Taming the cost of coherency for multicore systems

Innovation Matters


When building multicore systems, computer architects must increase performance while exploiting the data-sharing benefits of parallelism. In designing the basic building block for the BlueGene/P supercomputer –- a four-way multicore node -– our architects turned to a filtering technique that recognizes and then eliminates processes that result in unnecessary cost.



As multicore systems scale to increasing core counts, the cost of coherence traffic to communicate between them is growing more severe. In a snooping-based coherence system, each core must inspect the memory traffic of every other core. For BlueGene/P’s write invalidate protocol, for example, snooping affects all write requests.


Hence, as the number of cores increases, the impact of coherence requests waiting to be processed scales up commensurately. Indeed, as each of the n nodes in a multicore system must process all other (n-1) nodes’ memory requests, the number of coherence actions scales with O(n_). The number of coherence actions will affect the overall performance of processors because these coherence requests interfere with a core’s access to its own cache.

Figure 1. The snooping scenario

The four processors pictured here snoop on all transactions generated by other processors and the DMA engine. The snoop unit contains snoop filters that can filter out the majority of snoop requests received from other processors and the DMA Engine.

One way to reduce the impact of coherence requests is to use dual-port cache directories that let snoop requests and cache accesses proceed in parallel. This solution, however, would come at the cost of a significant power and area increase (compared to a single-ported cache directory). Even so, system performance might be affected adversely as n cores must queue to use a single snoop directory port shared by all of the caches.

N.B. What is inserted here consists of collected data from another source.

(** ** Values of any type *)

(** A number becomes a [float64]; one too large for it is an error of the whole. *)
Fixpoint floats_ok (v : json) : bool :=
  match v with
  | JNum n => match parse_float n with POk _ => true | _ => false end
  | JArr l => forallb floats_ok l
  | JObj fs => forallb (fun kv => floats_ok (snd kv)) fs
  | _ => true
  end.
Definition unmarshal_any (_ : json) (raw : string) : option json :=
  match decodeJSONValue raw with Some v => if floats_ok v then Some v else None | None => None end.
(** [map[string]any], [[]string], [int]: [null] is nil, or changes nothing. *)
Definition unmarshal_object (_ : json) (raw : string) : option json :=
  match unmarshal_any JNull raw with Some (JObj fs) => Some (JObj fs) | Some JNull => Some JNull | _ => None end.
Definition unmarshal_names (_ : option (list string)) (raw : string) : option (option (list string)) :=
  match shape_of raw with Some NullShape => Some None | _ => option_map Some (unmarshal_list (unmarshal_string "") raw) end.
Definition unmarshal_int (old : Z) (raw : string) : option Z :=
  match decode_scalar (skip_ws raw) with
  | Some (JNumber n, _) => ParseInt n
  | Some (JsonToken.JNull, _) => Some old
  | _ => None
  end.

(** ** Messages *)
Record RPCError : Type := { Code : Z; Message : string; Data : string (* raw *) }.
Record Response : Type := { ID : json (* [JNull]: nil *); Result : string (* raw *); Error : option RPCError }.
Record Notification : Type := { n_Method : string; n_Params : string (* raw *) }.

Definition into_error (old : RPCError) (raw : string) : option RPCError :=
  match struct_members raw with
  | None => None
  | Some ms =>
      match typed_field unmarshal_int (Code old) "code" ms, typed_field unmarshal_string (Message old) "message" ms, typed_field into_raw (Data old) "data" ms with
      | Some c, Some m, Some d => Some {| Code := c; Message := m; Data := d |}
      | _, _, _ => None
      end
  end.
(** A line read as a response and a method. *)
Definition decode_message (line : string) : option (Response * string) :=
  match struct_members line with
  | None => None
  | Some ms =>
      match string_field "jsonrpc" ms, typed_field unmarshal_any JNull "id" ms, typed_field (into_pointer into_error {| Code := 0; Message := ""; Data := "" |}) None "error" ms, string_field "method" ms with
      | Some _, Some id, Some err, Some m => Some ({| ID := id; Result := raw_field "result" ms; Error := err |}, m)
      | _, _, _, _ => None
      end
  end.
Definition decode_notification (line : string) : option Notification :=
  match struct_members line with
  | None => None
  | Some ms =>
      match string_field "jsonrpc" ms, string_field "method" ms with
      | Some _, Some m => Some {| n_Method := m; n_Params := raw_field "params" ms |}
      | _, _ => None
      end
  end.
(* ===== verification/Stdio.v ===== *)
(** * A connection to a subprocess (src/internal/transport/stdio.go, stdio_requests.go,
      stdio_inbound.go, stdio_write.go, stdio_subscriptions.go, pending.go,
      tools_changed_notifier.go)

    Calls, replies, cancellations and the subscription run in goroutines of their own; one
    more reads the lines of the server.  They share the map of pending calls, the pipe to the
    server and its gate, the subscription and the notifier.  A goroutine is the point it has
    reached; a step moves one of them across one access to shared state.  A write to the pipe
    is taken to end; how it ends is free. *)
From S2P Require Import Prelude GoStr Float64 Config GoStd JsonText Projection Threads RequestMeta Rpc.

(** ** Pending calls (pending.go) *)

(** A channel of capacity 1; [owner] is the number it was registered under. *)
Record channel : Type := { owner : Z; buffer : list Response }.
Record pendingMap : Type := { pending : gmap Z nat; chans : gmap nat channel; next_chan : nat; nextID : Z }.
Inductive panic : Type := UnhashableKey | CloseOfClosed.
(* ===== verification/HttpReply.v ===== *)
(** * Replies of an HTTP server (src/internal/transport/http_response.go, http_post.go,
      http_setup.go)

    What is made of the status and the body of a reply: the response to the request among the
    messages of the body, the errors, how long to wait before a retry, and what the reply to
    the first request says about the protocol. *)
From S2P Require Import Prelude GoStr Utf8 Config GoStd Content JsonText JsonToken Projection JsonObject JsonTree RequestMeta ResultDoc Sse ToolsList Rpc.

Record HTTPStatusError : Type := { StatusCode : Z; RPC : option RPCError; WWWAuthenticate : string }.
(** [ConnectionError] and [authRemedyError] wrap an error; the messages added on the way are left out. *)
Inductive http_error : Type :=
| Unusable (* unusableResponseError *)
| Rejection (e : RPCError) | StatusError (e : HTTPStatusError) | UnauthorizedError (www : string) | SessionExpiredError (id : string)
| Throttled (status : Z) | ReadFailed | StreamError (e : sse_error) | RequestFailed | BadRequest | MaxRetries | ContextEnded
| Discovery (e : discover_error) | BadMeta (e : meta_error) | NotInitialized (status : Z) | BadToolsList
| ErrUnsupportedListenFilter | ErrListenComplete | ErrListenRejected (e : RPCError)
| ProviderError (msg : string)
| ConnectionError (cause : http_error) | ReauthorizationError (cause : option http_error).
(** What [errors.As] looks through. *)
Fixpoint root (e : http_error) : http_error :=
  match e with ConnectionError c | ReauthorizationError (Some c) => root c | e => e end.
Fixpoint is_reauthorization (e : http_error) : bool :=
  match e with ReauthorizationError _ => true | ConnectionError c => is_reauthorization c | _ => false end.
Definition isUnauthorized (e : http_error) : bool := match root e with UnauthorizedError _ => true | _ => false end.

(** ** The messages of a body *)
Record parsedHTTPMessage : Type := { p_result : string; p_error : option RPCError; response : bool; matched : bool }.
(** A notification, or what may be a response. *)
Definition parseHTTPMessage (message : string) (requestID : Z) : res http_error (Notification + parsedHTTPMessage) :=
  match struct_members message with
  | None => Err Unusable
  | Some ms =>
      match string_field "method" ms, typed_field (into_pointer into_error {| Code := 0; Message := ""; Data := "" |}) None "error" ms with
      | Some m, Some err =>
          if String.eqb (raw_field "id" ms) "" && negb (String.eqb m "") then Ok (inl {| n_Method := m; n_Params := raw_field "params" ms |})
          else Ok (inr {| p_result := raw_field "result" ms; p_error := err; response := true; matched := sameJSONID (raw_field "id" ms) requestID |})
      | _, _ => Err Unusable
      end
  end.
Record unmatchedPostResponses : Type := { count : nat; soleError : option RPCError }.
Definition add (r : unmatchedPostResponses) (m : parsedHTTPMessage) : unmatchedPostResponses := {| count := S (count r); soleError := p_error m |}.
Definition notFoundError (r : unmatchedPostResponses) : http_error :=
  match count r, soleError r with 1%nat, Some e => Rejection e | _, _ => Unusable end.
(** The notifications before the response, in order, and the response. *)
Fixpoint find_from (r : unmatchedPostResponses) (messages : list string) (requestID : Z) : list Notification * res http_error string :=
  match messages with
  | [] => ([], Err (notFoundError r))
  | message :: messages =>
      match parseHTTPMessage message requestID with
      | Err e => ([], Err e)
      | Ok (inl n) => let '(ns, x) := find_from r messages requestID in (n :: ns, x)
      | Ok (inr p) =>
          match matched p, p_error p with
          | true, Some e => ([], Err (Rejection e))
          | true, None => ([], Ok (p_result p))
          | false, _ => find_from (add r p) messages requestID
          end
      end
  end.
Definition findPostResponse (messages : list string) (requestID : Z) : list Notification * res http_error string := find_from {| count := 0; soleError := None |} messages requestID.
Definition parsePostBody (body : string) (requestID : Z) : list Notification * res http_error string :=
  match splitHTTPMessages body with
  | Some (Ok messages) => findPostResponse messages requestID
  | Some (Err e) => ([], Err (StreamError e))
  | None => ([], Err Unusable) (* not reached: the reader has enough fuel *)
  end.

(** ** Errors *)
Definition httpStatusRPCResponse (body : string) : option RPCError :=
  match struct_members body with
  | None => None
  | Some ms =>
      match string_field "jsonrpc" ms, typed_field (into_pointer into_error {| Code := 0; Message := ""; Data := "" |}) None "error" ms with
      | Some v, Some err => if String.eqb v "2.0" && negb (String.eqb (raw_field "id" ms) "") then err else None
      | _, _ => None
      end
  end.
Definition nonRetryableHTTPError (status : Z) (www errBody : string) : http_error :=
  if status =? 401 then UnauthorizedError www
  else StatusError {| StatusCode := status; RPC := httpStatusRPCResponse errBody; WWWAuthenticate := www |}.
Definition isRetryableStatus (status : Z) : bool := (status =? 429) || (status =? 503).
(** What stands in the body of an error is read up to 4 KiB, that of an answer up to 64 MiB. *)
Definition error_body_bytes : nat := 4096.
Definition answer_body_bytes : N := 67108864.

(** ** Retries (http_post.go) *)
Definition maxRetries : nat := 3.
Definition second : Z := 1000000000.
Definition maxDelay : Z := 60 * second.
Section retry_after.
(** [http.ParseTime]. *)
Variable ParseTime : string -> option Z.
(** The product of a [Duration] and a second wraps around. *)
Definition parseRetryAfter (h : string) (now : Z) : Z :=
  let h := TrimSpace h in
  if String.eqb h "" then -1
  else
    let date := match ParseTime h with Some t => if 0 <? t - now then Z.min (t - now) maxDelay else -1 | None => -1 end in
    match ParseInt h with
    | Some secs => if 0 <=? secs then Z.min (wrap64 (secs * second)) maxDelay else date
    | None => date
    end.
End retry_after.
(** The delay, and the next one. *)
Definition nextRetryDelay (delay backoff : Z) : Z * Z := if 0 <=? delay then (delay, backoff) else (backoff, backoff * 2).
Definition shouldStopRetrying (retryable : bool) (attempt : nat) (retriesDisabled : bool) : bool := negb retryable || Nat.eqb attempt (maxRetries - 1) || retriesDisabled.

(** ** The first request (http_setup.go) *)
Definition isLegacyProbeStatus (status : Z) : bool := (400 <=? status) && (status <? 500) && negb (status =? 403) && negb (status =? 408) && negb (status =? 429).
Definition of_discover {A} (r : res discover_error A) : res http_error A := match r with Ok a => Ok a | Err e => Err (Discovery e) end.
Definition discover_version : string := hd "" ModernVersions.
Definition classifyDiscoverError (err : http_error) : res http_error probeVerdict :=
  match root err with
  | Unusable => Ok legacyProbeVerdict
  | Rejection e => of_discover (classifyDiscoverRejection e discover_version)
  | StatusError e =>
      match RPC e with
      | Some rpc => of_discover (classifyDiscoverRejection rpc discover_version)
      | None => if isLegacyProbeStatus (StatusCode e) then Ok legacyProbeVerdict else Err err
      end
  | _ => Err err
  end.
Definition classifyDiscover (r : res http_error string) : res http_error probeVerdict :=
  match r with Ok result => of_discover (classifyDiscoverResult result discover_version) | Err e => classifyDiscoverError e end.
Definition is_code (code : Z) (err : http_error) : bool :=
  match root err with
  | Rejection e => Code e =? code
  | StatusError e => match RPC e with Some rpc => Code rpc =? code | None => false end
  | _ => false
  end.
Definition isHeaderMismatch : http_error -> bool := is_code CodeHeaderMismatch.

(** What an initialize result says of changes of the tools. *)
Definition toolsListChanged (raw : string) : bool :=
  match struct_members raw ≫= fun ms => typed_field unmarshal_object JNull "capabilities" ms with
  | Some (JObj caps) =>
      match list_find (fun kv => fst kv = "tools") caps with
      | Some (_, (_, JObj tools)) => match list_find (fun kv => fst kv = "listChanged") tools with Some (_, (_, JBool b)) => b | _ => false end
      | _ => false
      end
  | _ => false
  end.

To increase performance while reducing power dissipation, the designers of the BlueGene/P multicore compute node turned to filtering out unnecessary coherence requests. In this scenario, each processor is shielded from unnecessary snoop requests by a novel snoop filter unit first introduced in the BlueGene/P system. The new snoop filter unit contains multiple filter engines, each adapted to a particular memory access pattern. Stream registers track a series of accesses by observing a processor’s own memory read requests. Snoop caches remember recently received coherence requests that have already been processed and, therefore, do not need to be repeated. Finally, a software-configurable range filter lets software exclude private data areas from snoop processing.

Where our research is going
Because of global financial and energy concerns, we have a mandate to make computers use less power. We are excited that the system we built became the most power-efficient supercomputer as reflected in its top rank in the “Green500” at its product launch -- an important new metric that will energize the information technology community to optimize energy-efficiency in computers.

Figure 2: Maximizing snoop efficiency


Each snoop unit contains one port filter per coherence traffic participant. The port filter consists of multiple snoop filters that work together to maximize snoop efficiency.

Initial performance analysis of the design point was performed using trace-based simulation. As shown in Figure 3, initial analysis demonstrated up to 98 percent efficiency for the popular SPLASH-2 benchmark. The result was a significant improvement in system performance, power, energy and energy-delay characteristics, as demonstrated by application measurements performed using the UMT2K* application on BlueGene/P hardware after system completion (shown in Figure 4).

Figure 3. Initial performance analysis of the design point
using trace-based simulation

Using trace-based analysis, we modeled the efficiency of snoop filtering and found that for common benchmarks, such as the SPLASH-2 benchmark suite, snoop filtering could filter out up to 98 percent of snoop requests.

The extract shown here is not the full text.